Interestingly enough in this context, the author of the term scientist, William Whewell, was also a violent anti-evolutionist and, unsurprisingly, in later life neither he nor Darwin was over-keen to emphasize their earlier intimacy, acknowledged in Darwin's autobiography by the statement that "next to Sir J. Mackintosh he [William Whewell] was the best converser on grave subjects to whom I ever listened".

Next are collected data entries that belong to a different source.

(* ===== verification/Shading.v ===== *)
(** * Forward shading of a draw call

    [Renderer::renderMeshWithMaterial] (renderer.cpp:789-966),
    [renderMultiPass] (968-1020), [renderSinglePass] (1072-1144),
    [renderSkybox] (515-540) and [renderCalls] (590-609).  They run in the
    state [World]; what they submit is appended to the trace [w_gl], and
    [GL.gl_step] gives the GPU state each draw is made in.

    The multi-pass path draws the mesh once per light: the first pass
    with the material's own blending, every later pass additively
    ([glBlendFunc(GL_SRC_ALPHA, GL_ONE)] with depth [GL_LEQUAL]) with the
    ambient and emissive terms zeroed.  The single-pass path packs the
    lights into arrays of [max_lights = 100] entries, filled by a loop with
    no bound check: a 101st light is a write past the end of the arrays
    ([OutOfBounds]).  With [reflections] on, [call.probe->cubemap] is read
    without the null check of the lines above it.  The frame conditions
    [mpres_renderMeshWithMaterial] and its parts state that shading only
    extends the GL trace. *)

From S2P Require Import Prelude Enums Geometry RenderCall GL Scene Renderer Shadows.

(** [Renderer::max_lights] (renderer.h:59). *)
Definition max_lights : nat := 100.

Section ShadingModel.
Context `{Geometry}.

Definition gamma3 (g : Q) (v : Vec3) : Vec3 :=
  let '(x, y, z) := v in vec3 (fpow x g) (fpow y g) (fpow z g).

(** The shader of a pipeline and light mode (renderer.cpp:820-834);
    [None] is a [NULL] shader. *)
Definition shader_of (pipeline : eRenderMode) (lm : eLightMode) : option string :=
  match pipeline with
  | FORWARD => match lm with MULTI => Some "light_multi" | SINGLE => Some "light_single" | BRUH => None end
  | DEFERRED => Some "gbuffers"
  | DEFERRED_ALPHA => Some "light_multi"
  end.

Definition dims3 (d : nat * nat * nat) : Vec3 :=
  let '(x, y, z) := d in vec3 (inject_Z (Z.of_nat x)) (inject_Z (Z.of_nat y)) (inject_Z (Z.of_nat z)).

(** The irradiance uniforms, when [probes_texture] is set (renderer.cpp:
    976-982, 1110-1116, 947-953): they read [grid]. *)
Definition irr_cmds (w : World) : Fault + (bool * list GLCmd) :=
  match r_probes_texture (w_r w) with
  | None => inr (false, [])
  | Some _ =>
      match deref_grid w (r_grid (w_r w)) "grid->inv_model" with
      | inl f => inl f
      | inr g => inr (true, [Uniform "u_invmodel_grid" (UMat (g_inv_model g));
                             Uniform "u_irr_dims" (UVec3 (dims3 (g_dim g)));
                             Uniform "u_trilinear" (UBool (r_irr_3lerp (w_r w)));
                             Uniform "u_texture_probes" (UTex TexProbes 6)])
      end
  end.

(** Run a fallible computation of commands and submit them. *)
Definition emit_or_fail (x : Fault + list GLCmd) : M World unit :=
  match x with inl f => mfail f | inr cs => emit cs end.

(** The uniforms of pass [i > 0] of the multi-pass loop (renderer.cpp:
    991-1011). *)
Definition later_pass_cmds (m : Material) (pipeline : eRenderMode) : list GLCmd :=
  (if decide (mat_alpha_mode m = BLEND) then [BlendFunc GL_SRC_ALPHA GL_ONE] else [Enable CAP_BLEND]) ++
  [Uniform "u_ambient_light" (UVec3 vzero); Uniform "u_irr" (UBool false);
   Uniform "u_reflections" (UBool false)] ++
  (if decide (pipeline = DEFERRED)
   then [Uniform "u_emissive" (UBool false); Enable CAP_BLEND; BlendFunc GL_ONE GL_ONE]
   else [Uniform "u_emissive" (UVec3 vzero)]).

The last section of Sydney Ross' paper is devoted to the scientist modern (back in 1962) 'usage and abusage':
"In the excessive popularity of science, scientist, and scientific in the newspaper vocabulary, the process of extension is carried nearly all the way to nonsense. These words, according to a modern scholar, are 'used too much, and by the wrong people'; they are 'vogue-words' of high prestige, bandied about for effect, but based on vague and imprecise notions of what they stand for. The patient, dedicated men and women, the living realities of the word scientist, working in laboratories and communicating in an esoteric language only with their peers, do not satisfy the general craving for definitive answers to social, economic, and political problems, which, so the great half-educated has been led to expect, 'science' has it in its power to deliver. An abstraction named 'the scientist' has been given form in people's minds as a new figure of authority, corresponding to the priest or witch-doctor of a more primitive culture, whose 'scientific' statements can be accepted with child-like reliance. The notion is dangerous not merely because it is untrue but because it is irrational. The quest for absolute scientific validity is as hopeless as the quest for the philosopher's stone. There may be incidental good in a political or religious philosophy that claims 'Scientific' authority and that stands ready to identify itself with the ready-made image in the popular mind of the infallibility of science; but the willingness to assume and exploit that role betrays the unprincipled shrewdness of the publicist."